Nell’attesa che passi l’onda di piena del posizionamento in vista di quella ripresa che tutti auspichiamo, bisogna anche cominciare a ragionare sui pericoli dello “smart washing”, che ci ricorda da vicino il “greenwashing” praticato da chi abusa dei principi della sostenibilità ambientale solo per ragioni di marketing. Si parla tanto di trasformazione smart da temere che appunto siano solo chiacchiere. È un bene che il tema sia diventato di attualità, quindi sforziamoci di vedere il bicchiere mezzo pieno perché indietro non si tornerà, ma occhio a passare dalle parole ai fatti. Concentriamoci su come creare imprese davvero empatiche: parliamo di ferie, congedi, orari, servizi, retribuzioni, rapporto vita/lavoro. Mettiamoci dei KPI, cioè degli indicatori di performance che misurino la distanza dal “vorrei” alla realtà, e poi si vede subito chi ci ha creduto davvero e chi sta solo cercando applausi gratis.

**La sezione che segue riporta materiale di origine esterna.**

(** [haversine_km], app.py lines 36-44, in double arithmetic. *)
Definition haversine_km_double (lat1 lon1 lat2 lon2 : float) : exc float :=
  let dlat := math_radians (lat2 - lat1) in
  let dlon := math_radians (lon2 - lon1) in
  s1 <- math_sin (dlat / 2) ;;
  p1 <- float_pow2 s1 ;;
  c1 <- math_cos (math_radians lat1) ;;
  c2 <- math_cos (math_radians lat2) ;;
  s2 <- math_sin (dlon / 2) ;;
  p2 <- float_pow2 s2 ;;
  let a := p1 + c1 * c2 * p2 in
  r <- math_sqrt a ;;
  t <- math_asin r ;;
  let c := 2 * t in
  let R := 6371 in
  ret (R * c).

End HaversineDouble.

(** ** Follow requests with the follower id as the JSON body holds it *)

(** The [follower_id] of the body: a JSON integer, or a JSON string that
    spells an integer in decimal. *)
Inductive FollowerId :=
| id_number (z : Z)
| id_string (z : Z).

(** Python's [follower_id == user_id] against the integer of the route:
    a string never equals an integer. *)
Definition py_eq_int (v : FollowerId) (n : Z) : bool :=
  match v with
  | id_number z => z =? n
  | id_string _ => false
  end.

(** The integer an integer column of SQLite holds for the value, in a
    comparison and in a stored row: a string that spells an integer is
    converted to it. *)
Definition column_int (v : FollowerId) : Z :=
  match v with
  | id_number z => z
  | id_string z => z
  end.

(** [follow_user], app.py lines 211-224, on such a follower id. *)
Definition follow_user_json (user_id : Z) (follower_id : option FollowerId)
    (commit : commit_result) (s : Store) : Response * Store :=
  match follower_id with
  | None => ((error "follower_id is required", 400), s)
  | Some v =>
    if py_eq_int v user_id then
      ((error "cannot follow self", 400), s)
    else
      let follower := column_int v in
      match first (follow_rows s follower user_id) with
      | Some _ => ((message "Already following", 200), s)
      | None =>
        match commit with
        | Committed =>
          ((message "Followed", 200),
           add_follow (mkFollow (fresh_id (map f_id (follows s))) follower user_id) s)
        | Raised _ => ((internal_error, 500), s)
        end
      end
  end.

(** * Properties *)

(** ** Geo distance calculator *)

Section GeoFacts.
Local Open Scope R_scope.

Lemma sin_half_sq (u : R) : sin (u / 2) ^ 2 = (1 - cos u) / 2.
Proof.
  replace u with (2 * (u / 2)) at 2 by lra.
  rewrite cos_2a_sin. lra.
Qed.

Lemma radians_minus (x y : R) : radians (x - y) = radians x - radians y.
Proof. unfold radians. lra. Qed.

(** The term lies in [0, 1]: twice the term is
    [1 - sin x sin y - t cos x cos y] with [t] a cosine, and both
    [2 - 2 (sin x sin y + t cos x cos y)] and its mirror are sums of squares. *)
Lemma hav_a_range (lat1 lon1 lat2 lon2 : R) :
  0 <= hav_a lat1 lon1 lat2 lon2 <= 1.
Proof.
  unfold hav_a.
  rewrite !sin_half_sq, radians_minus, cos_minus.
  set (t := cos (radians (lon2 - lon1))).
  assert (Ht : -1 <= t <= 1) by apply COS_bound.
  pose proof (sin2_cos2 (radians lat1)) as Hx.
  pose proof (sin2_cos2 (radians lat2)) as Hy.
  unfold Rsqr in Hx, Hy.
  set (sx := sin (radians lat1)) in *. set (cx := cos (radians lat1)) in *.
  set (sy := sin (radians lat2)) in *. set (cy := cos (radians lat2)) in *.
  assert (Ht2 : 0 <= (1 - t * t) * (cy * cy)).
  { apply Rmult_le_pos; nra. }
  split.
  - pose proof (pow2_ge_0 (sx - sy)). pose proof (pow2_ge_0 (cx - t * cy)). nra.
  - pose proof (pow2_ge_0 (sx + sy)). pose proof (pow2_ge_0 (cx + t * cy)). nra.
Qed.

Lemma hav_a_sym (lat1 lon1 lat2 lon2 : R) :
  hav_a lat1 lon1 lat2 lon2 = hav_a lat2 lon2 lat1 lon1.
Proof.
  unfold hav_a.
  rewrite !sin_half_sq.
  replace (radians (lat1 - lat2)) with (- radians (lat2 - lat1))
    by (unfold radians; lra).
  replace (radians (lon1 - lon2)) with (- radians (lon2 - lon1))
    by (unfold radians; lra).
  rewrite !cos_neg. ring.
Qed.

Lemma py_sqrt_ok (x : R) : 0 <= x -> py_sqrt x = Some (sqrt x).
Proof.
  intros Hx. unfold py_sqrt, ret.
  destruct (Rle_dec 0 x); [reflexivity | contradiction].
Qed.

Lemma py_asin_ok (x : R) : -1 <= x <= 1 -> py_asin x = Some (asin x).
Proof.
  intros [Hlo Hhi]. unfold py_asin, ret.
  destruct (Rle_dec (-1) x); [ | contradiction].
  destruct (Rle_dec x 1); [reflexivity | contradiction].
Qed.

Lemma sqrt_unit (x : R) : 0 <= x <= 1 -> -1 <= sqrt x <= 1.
Proof.
  intros [Hlo Hhi]. split.
  - pose proof (sqrt_pos x). lra.
  - rewrite <- sqrt_1. apply sqrt_le_1_alt. exact Hhi.
Qed.

(** Over real numbers the term is in the domain of [sqrt] and its root in
    the domain of [asin]: the value of the function in closed form. *)
Lemma haversine_km_value (lat1 lon1 lat2 lon2 : R) :
  haversine_km lat1 lon1 lat2 lon2
  = Some (6371.0 * (2 * asin (sqrt (hav_a lat1 lon1 lat2 lon2)))).
Proof.
  unfold haversine_km. cbv zeta. fold (hav_a lat1 lon1 lat2 lon2).
  pose proof (hav_a_range lat1 lon1 lat2 lon2) as Ha.
  rewrite py_sqrt_ok by apply Ha. cbn [bind].
  rewrite py_asin_ok by (apply sqrt_unit; exact Ha). cbn [bind].
  reflexivity.
Qed.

Per finire, Silvia Zanella non si è tirata indietro dal valutare il cambiamento anche nel suo settore, quello delle risorse umane. Quanto e come sono diversi i candidati di oggi rispetto al passato, anche recente? Il processo di recruiting si è trasformato anche grazie ai social che permettono di raccogliere informazioni e tendenze e di prepararsi meglio, e infatti i candidati oggi si presentano meglio, preparati, con più senso di responsabilità, mostrano di comprendere meglio la mission dell’azienda per cui si offrono. In più, e di differente, è cresciuta la percentuale di giovani che chiedono di concordare le condizioni di lavoro, un segnale di attenzione al mondo che si va costruendo anche nell’impiego. “Voglio vedere occhi curiosi, l’attitudine a scoprire il mondo”, conclude Silvia Zanella con un segnale di ottimismo. “Perché le competenze le puoi acquisire lungo tutta la tua vita professionale, ma l’attitudine, la voglia di crescere, quella devi averla da prima. Devi averla dentro”.